Author
About the speakerNico Vibert

Nico Vibert is Senior Technical Marketing Engineer at Isovalent – the company behind the open-source cloud native solution Cilium. Nico has worked in many different roles – operations and support, design and architecture, technical pre-sales – at companies such as HashiCorp, VMware and Cisco. Nico’s focus is primarily on network, cloud and automation and he loves creating content and writing books. Nico regularly speaks at events, whether on a large scale such as VMworld, Cisco Live or at smaller forums such as VMware and AWS User Groups or virtual events such as HashiCorp HashiTalks. Outside of Isovalent, Nico’s passionate about intentional diversity & inclusion initiatives and is Chief DEI Officer at the Open Technology organization OpenUK. You can find out more about him on his blog.

Pod Traffic Rate Limiting with Cilium Bandwidth Manager

[05:15] In this short video, Senior Technical Marketing Engineer Nico Vibert walks you through how to use Cilium Bandwidth Manager to rate-limit the traffic sent by your Kubernetes Pods. Great to address potential contention issues !

Transcript

Welcome to this Isovalent and Cilium Tech Talk series on pod rate limiting. In this session, we’re going to use Cilium features to enforce some limits on how much traffic a port can send. So, we’re going to use a GKE cluster. First, we need to get the CIDR from the cluster, and then we’ll be using Helm to install Cilium. Now, we could also use Cilium install, but I’m using Helm this time. And note that we need a specific flag to enable the bandwidth manager because, by default, it’s disabled. So, we’re using 1.11.6. That feature came in with 1.9, so it just takes a few seconds to install, and we’re good to go.

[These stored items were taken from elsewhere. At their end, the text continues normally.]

(** * Car-wash booking lifecycle: a shallow embedding of [app.py]

    The store is the SQLite schema of [init_db], one list of rows per table
    in insertion order.  A handler runs its statements in one transaction:
    a statement that raises leaves the connection uncommitted, and the
    store is then the one the request started from. *)

From Stdlib Require Import ZArith QArith List Ascii String Bool Lia.
Import ListNotations.
Local Open Scope string_scope.
Local Open Scope Z_scope.

(** ** Values *)

(** [now_str()] yields a formatted wall-clock reading; the readings are
    inputs of the handlers, one per call site. *)
Definition timestamp := string.

Inductive Role := Customer | Staff | Admin.

Inductive Status := Booked | InProgress | Completed | Cancelled.

(** [hash_password]: the hex digest is kept symbolic. *)
Inductive digest := sha256_hex (pw : string).

Definition hash_password (pw : string) : digest := sha256_hex pw.

Definition Role_eqb (a b : Role) : bool :=
  match a, b with
  | Customer, Customer | Staff, Staff | Admin, Admin => true
  | _, _ => false
  end.

Definition Status_eqb (a b : Status) : bool :=
  match a, b with
  | Booked, Booked | InProgress, InProgress
  | Completed, Completed | Cancelled, Cancelled => true
  | _, _ => false
  end.

Definition digest_eqb (a b : digest) : bool :=
  match a, b with sha256_hex x, sha256_hex y => String.eqb x y end.

(** ** Rows, one record per table of the schema *)

Module User.
Record t := mk
  { user_id : Z; full_name : string; phone : string; email : option string;
    password_hash : digest; role : Role; created_at : timestamp }.
End User.

Module Vehicle.
Record t := mk
  { vehicle_id : Z; customer_id : Z; plate_no : string;
    make : option string; model : option string; color : option string;
    vehicle_type : option string }.
End Vehicle.

Module Package.
Record t := mk
  { package_id : Z; package_name : string; price : Q;
    duration_minutes : Z; is_active : Z }.
End Package.

Module Stage.
Record t := mk { stage_id : Z; stage_name : string; stage_order : Z }.
End Stage.

Module Booking.
Record t := mk
  { booking_id : Z; customer_id : Z; vehicle_id : Z; package_id : Z;
    booking_datetime : timestamp; scheduled_datetime : option string;
    status : Status; current_stage_id : option Z; notes : option string }.
End Booking.

Module History.
Record t := mk
  { history_id : Z; booking_id : Z; stage_id : Z; start_time : timestamp;
    end_time : option timestamp; updated_by_staff_id : Z }.
End History.

Module Assignment.
Record t := mk { booking_id : Z; staff_id : Z; assigned_at : timestamp }.
End Assignment.

Module Payment.
Record t := mk
  { payment_id : Z; booking_id : Z; amount : Q; method : string;
    payment_status : string; paid_at : option timestamp }.
End Payment.

Record db := mkdb
  { users : list User.t;
    vehicles : list Vehicle.t;
    packages : list Package.t;
    service_stages : list Stage.t;
    bookings : list Booking.t;
    booking_stage_history : list History.t;
    booking_staff_assignment : list Assignment.t;
    payments : list Payment.t }.

Definition empty_db : db := mkdb [] [] [] [] [] [] [] [].

Definition set_users (x : list User.t) (d : db) : db :=
  mkdb x (vehicles d) (packages d) (service_stages d) (bookings d)
       (booking_stage_history d) (booking_staff_assignment d) (payments d).

Definition set_vehicles (x : list Vehicle.t) (d : db) : db :=
  mkdb (users d) x (packages d) (service_stages d) (bookings d)
       (booking_stage_history d) (booking_staff_assignment d) (payments d).

Definition set_packages (x : list Package.t) (d : db) : db :=
  mkdb (users d) (vehicles d) x (service_stages d) (bookings d)
       (booking_stage_history d) (booking_staff_assignment d) (payments d).

Definition set_service_stages (x : list Stage.t) (d : db) : db :=
  mkdb (users d) (vehicles d) (packages d) x (bookings d)
       (booking_stage_history d) (booking_staff_assignment d) (payments d).

Definition set_bookings (x : list Booking.t) (d : db) : db :=
  mkdb (users d) (vehicles d) (packages d) (service_stages d) x
       (booking_stage_history d) (booking_staff_assignment d) (payments d).

Definition set_history (x : list History.t) (d : db) : db :=
  mkdb (users d) (vehicles d) (packages d) (service_stages d) (bookings d)
       x (booking_staff_assignment d) (payments d).

Definition set_assignment (x : list Assignment.t) (d : db) : db :=
  mkdb (users d) (vehicles d) (packages d) (service_stages d) (bookings d)
       (booking_stage_history d) x (payments d).

Definition set_payments (x : list Payment.t) (d : db) : db :=
  mkdb (users d) (vehicles d) (packages d) (service_stages d) (bookings d)
       (booking_stage_history d) (booking_staff_assignment d) x.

Now, we’re going to make sure that Cilium is healthy. We’re going to restart the Daemonset, and we’re going to check that the Cilium agents are running fine. One isn’t quite ready, so let’s run this again, and we’re good to go. We can also check that the feature has been enabled correctly, and we can see that it is now.

What we’re going to do now is check that the feature works, and we’re going to do some network performance testing between two pods. The ports are going to be placed in different nodes, and there’s going to be a server and a client. Now, you can see here we’re using annotations to specify the maximum bandwidth the port is allowed to transmit at, which is going to be 10 megabits per second. And then we’re also enforcing this on the client, using anti-affinity to make sure that the client and the server are placed in different nodes.

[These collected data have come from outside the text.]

(** C4, as it is worded, fails: in a source folder without
    conan/1.83_compat.patch no patch applies, cleanly or not, and
    [build] fails with [FileNotFoundError], which is no [PatchError]. *)
Lemma build_without_patch_file_refutes :
  source_folder sources_without_patch !! "conan/1.83_compat.patch" = None ∧
  build sample_patch_tool sources_without_patch
    = Raise (FileNotFoundError "conan/1.83_compat.patch") ∧
  ¬ PatchError (FileNotFoundError "conan/1.83_compat.patch") ∧
  ¬ PatchError_iff_not_clean sample_patch_tool sources_without_patch.
Proof.
  assert (build sample_patch_tool sources_without_patch
          = Raise (FileNotFoundError "conan/1.83_compat.patch")) as Hrun
    by (by vm_compute).
  split; [by vm_compute |]. split; [exact Hrun |].
  split; [by intros [msg ?] |].
  intros [_ Hiff]. destruct Hiff as (e & He & msg & ->).
  - intros (patched & text & Hfile & _). revert Hfile. by vm_compute.
  - rewrite Hrun in He. discriminate He.
Qed.

Lemma build_applies_patch_witness :
  source_folder sources_with_patch !! "conan/1.83_compat.patch"
    = Some [Byte.x2d; Byte.x2d; Byte.x2d] ∧
  ∃ patched,
    build sample_patch_tool sources_with_patch
    = Ok (tt, set_folder SourceFolder patched sources_with_patch) ∧
    patched !! "include/boost/scope/defer.hpp"
    = Some [Byte.x2d; Byte.x2d; Byte.x2d].
Proof.
  split; [by vm_compute |].
  eexists. split.
  - apply (build_applies_patch sample_patch_tool sources_with_patch
             [Byte.x2d; Byte.x2d; Byte.x2d]); [by vm_compute | reflexivity].
  - by vm_compute.
Defined.

(** C5: a license file or a file under include/ of the source root is,
    after [export_sources] and then [package] on the exported tree, in
    the package folder under the same name with the same content. *)
Theorem export_then_package_roundtrip
    (self : ConanFile) (name : string) (content : list Byte.byte) :
  recipe_parent self !! name = Some content →
  name = "LICENSE" ∨ (∃ rest, name = "include/" +:+ rest) →
  ∃ s1, export_sources self = Ok (tt, s1) ∧
        ∀ s2, source_folder s2 = export_sources_folder s1 →
              ∃ s3, package s2 = Ok (tt, s3) ∧
                    package_folder s3 !! name = Some content.
Proof.
  intros Hfile Hname.
  assert (exported name = true ∧ packaged name = true) as [Hexp Hpkg].
  { unfold exported, packaged.
    destruct Hname as [-> | [rest ->]]; [done |].
    destruct (matches_include rest) as [-> ->].
    split; [by rewrite orb_true_r | done]. }
  eexists. split; [apply export_sources_Ok |].
  intros s2 Hs2. eexists. split; [apply package_Ok |].
  simpl. rewrite lookup_package_tree, Hpkg, Hs2. simpl.
  by rewrite lookup_export_tree, Hexp, Hfile.
Qed.

Lemma export_then_package_roundtrip_witness :
  recipe_parent root_with_patch !! "include/boost/scope/defer.hpp"
    = Some [Byte.x23] ∧
  ∃ s1, export_sources root_with_patch = Ok (tt, s1) ∧
        ∀ s2, source_folder s2 = export_sources_folder s1 →
              ∃ s3, package s2 = Ok (tt, s3) ∧
                    package_folder s3 !! "include/boost/scope/defer.hpp"
                    = Some [Byte.x23].
Proof.
  split; [by vm_compute |].
  apply (export_then_package_roundtrip root_with_patch);
    [by vm_compute | right; by exists "boost/scope/defer.hpp"].
Defined.

(** C6: [export_sources] returns nothing and never raises; it changes
    the export folder only, where it puts the files of the source root
    that match LICENSE, include* or conan/1.83_compat.patch, each under
    its name and with its content, and nothing else. *)
Theorem export_sources_three_groups (self : ConanFile) :
  ∃ staged,
    export_sources self = Ok (tt, set_folder ExportSourcesFolder staged self) ∧
    ∀ name,
      staged !! name
      = if matches "LICENSE" name || matches "include*" name ||
           matches "conan/1.83_compat.patch" name
        then match recipe_parent self !! name with
             | Some content => Some content
             | None => export_sources_folder self !! name
             end
        else export_sources_folder self !! name.
Proof.
  eexists. split; [apply export_sources_Ok |].
  intros name. apply lookup_export_tree.
Qed.

(** C7: [package_id] leaves an identity record with every field
    cleared, so any two builds end with equal records; nothing else of
    the recipe object changes. *)
Theorem package_id_independent (self1 self2 : ConanFile) :
  ∃ s1 s2,
    package_id self1 = Ok (tt, s1) ∧ package_id self2 = Ok (tt, s2) ∧
    info s1 = info s2 ∧
    info s1 = {| info_settings := []; info_options := []; info_requires := [] |} ∧
    s1 = set_info (info s1) self1 ∧ s2 = set_info (info s2) self2.
Proof. by do 2 eexists. Qed.

Example package_id_gcc_msvc :
  info gcc_release ≠ info msvc_debug ∧
  outcome (package_id gcc_release) = Ok tt ∧
  (∀ s1 s2, package_id gcc_release = Ok (tt, s1) →
            package_id msvc_debug = Ok (tt, s2) → info s1 = info s2).
Proof.
  split; [done |]. split; [done |].
  by intros s1 s2 [= <-] [= <-].
Qed.

(** C10, as it is worded, fails: exporting a source root that has no
    conan/1.83_compat.patch succeeds and stages no such file, and
    [build] on the exported tree finds no file to open. *)
Lemma root_without_patch_refutes :
  (∃ s1, export_sources root_without_patch = Ok (tt, s1) ∧
         export_sources_folder s1 !! "conan/1.83_compat.patch" = None ∧
         ∀ apply_patch s2,
           source_folder s2 = export_sources_folder s1 →
           build apply_patch s2
           = Raise (FileNotFoundError "conan/1.83_compat.patch")) ∧
  ¬ patch_staged_after_export root_without_patch.
Proof.
  split.
  - eexists. split; [apply export_sources_Ok |].
    rewrite export_sources_folder_set.
    assert (export_tree (recipe_parent root_without_patch)
                        (export_sources_folder root_without_patch)
              !! "conan/1.83_compat.patch" = None) as Hnone by (by vm_compute).
    split; [exact Hnone |].
    intros apply_patch s2 Hs2. by rewrite build_unfold, Hs2, Hnone.
  - intros H. destruct (H _ (export_sources_Ok _)) as [text Htext].
    revert Htext. by vm_compute.
Qed.

(** C10 (amended): the name [build] opens in the source folder is the
    third pattern of [export_sources]; so when the source root has that
    file, the exported tree has it with the same content, and [build] on
    that tree gets as far as running the patch tool on it; what
    [package] puts into the package folder is only files of the source
    folder that match include/* or LICENSE, never the patch file: a file
    of the package folder after [package] is one of those or was there
    before, and the entry of conan/1.83_compat.patch is as it was. *)
Theorem patch_staged_not_packaged
    (self after : ConanFile) (text : list Byte.byte) :
  recipe_parent self !! "conan/1.83_compat.patch" = Some text →
  (∃ name,
     (∀ apply_patch,
        build apply_patch = patch apply_patch (os_path_join SourceFolder name)) ∧
     export_sources
     = (copy "LICENSE" RecipeParent ExportSourcesFolder >>
        copy "include*" RecipeParent ExportSourcesFolder >>
        copy name RecipeParent ExportSourcesFolder)%hook) ∧
  (∃ s1, export_sources self = Ok (tt, s1) ∧
         export_sources_folder s1 !! "conan/1.83_compat.patch" = Some text ∧
         ∀ apply_patch s2,
           source_folder s2 = export_sources_folder s1 →
           build apply_patch s2
           = match apply_patch text (source_folder s2) with
             | None => Raise (ConanException "Failed to apply patch")
             | Some patched => Ok (tt, set_folder SourceFolder patched s2)
             end) ∧
  (∃ s3, package after = Ok (tt, s3) ∧
         (∀ name content,
            package_folder s3 !! name = Some content →
            ((matches "include/*" name || matches "LICENSE" name) = true ∧
             source_folder after !! name = Some content) ∨
            package_folder after !! name = Some content) ∧
         package_folder s3 !! "conan/1.83_compat.patch"
         = package_folder after !! "conan/1.83_compat.patch").
Proof.
  intros Hfile. split; [by eexists | split].
  - eexists. split; [apply export_sources_Ok |].
    assert (export_tree (recipe_parent self) (export_sources_folder self)
              !! "conan/1.83_compat.patch" = Some text) as Hstaged.
    { rewrite lookup_export_tree, Hfile. by vm_compute. }
    split; [exact Hstaged |].
    intros apply_patch s2 Hs2. rewrite build_unfold.
    simpl in Hs2. by rewrite Hs2, Hstaged.
  - eexists. split; [apply package_Ok |]. simpl. split.
    + intros name content. rewrite lookup_package_tree.
      fold (packaged name).
      destruct (packaged name); [| by right].
      destruct (source_folder after !! name); [| by right].
      intros [= ->]. by left.
    + rewrite lookup_package_tree.
      by assert (packaged "conan/1.83_compat.patch" = false) as ->
        by (by vm_compute).
Qed.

So, what we’re going to do next is deploy this manifest, check that the ports are ready to go, and then we’ll need the IP address of the server so that we can start the network performance testing. Here we go. The documentation can be found on cilium.io, and you can see we’re running this performance testing, and it will be 9.53, which is just a shade under 10 megabits per second, which is great.

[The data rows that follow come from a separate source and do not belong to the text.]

(** * Patient monitoring system: event detection agents and alert fusion

  A shallow embedding of the Python sources

    - [utils/temporal_buffer.py]            (module [TemporalBuffer])
    - [utils/geometry.py]                   ([compute_iou])
    - [agents/fall_detection_agent.py]      (module [Fall])
    - [agents/seizure_detection_agent.py]   (module [Seizure])
    - [agents/vital_signs_agent.py] and
      [models/rppg_processor.py]            (module [Vital])
    - [agents/bed_exit_agent.py]            (module [BedExit])
    - [agents/immobility_agent.py]          (module [Immobility])
    - [core/orchestrator.py]                (module [Orchestrator])

  followed by the vocabulary in which the properties are stated (modules
  [FallSpec], [SeizureSpec], [VitalSpec], [BedExitSpec], [OrchestratorSpec]),
  concrete scenarios (module [Examples]), the properties themselves (modules
  [...Facts] and [SeizureEpisodes]) and their instances on the scenarios
  (module [Scenarios]).

  Conventions of the embedding.

  - A Python [float] is a rational number ([Q]): every finite binary64
    value is one, and the sources only add, subtract, multiply, divide and
    compare them.  Rounding, infinities and NaN are outside the model.
  - [time.time()], [datetime.now().hour] and [uuid.uuid4()] are read from
    an environment [Env]; the [World] counts how often each was read, so
    the n-th read of a run always yields the same value.
  - The transcendental and signal-processing primitives of numpy and scipy
    (arctangent, square root, Fourier analysis, Butterworth filtering) are
    fields of [Env] as well: the agents are verified for every
    implementation of them.
  - A method is a function from the world and the object's fields to an
    outcome [Res]: either a returned value or a raised exception, both
    with the world and the fields as the method left them. *)

From Stdlib Require Import String Ascii List Bool Arith ZArith QArith Qabs Lia Lqa.
Import ListNotations.
Local Open Scope string_scope.
Local Open Scope list_scope.
Local Open Scope Q_scope.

We can also make sure that BPF and rate limiting have been enforced at the BPF layer by running a few commands from the Cilium pod, which is collocated with the net perf server pod. You can see it’s down to the identity 10 megabits per second. It’s been enforced for identity 3825, which is our netperf server. Now, if we just validate this by changing the bandwidth from 10 to 100, and we can reapply the manifest, and then re-run the test and make sure that the bandwidth has been increased accordingly. And 95.40, so again, just a tiny bit under 100 megabits per second. And again, we can also check that this has been enforced using the Cilium BPF commands.

So, that’s it. Again, thanks for watching this brief introduction to Cilium rate limiting. Thanks for watching.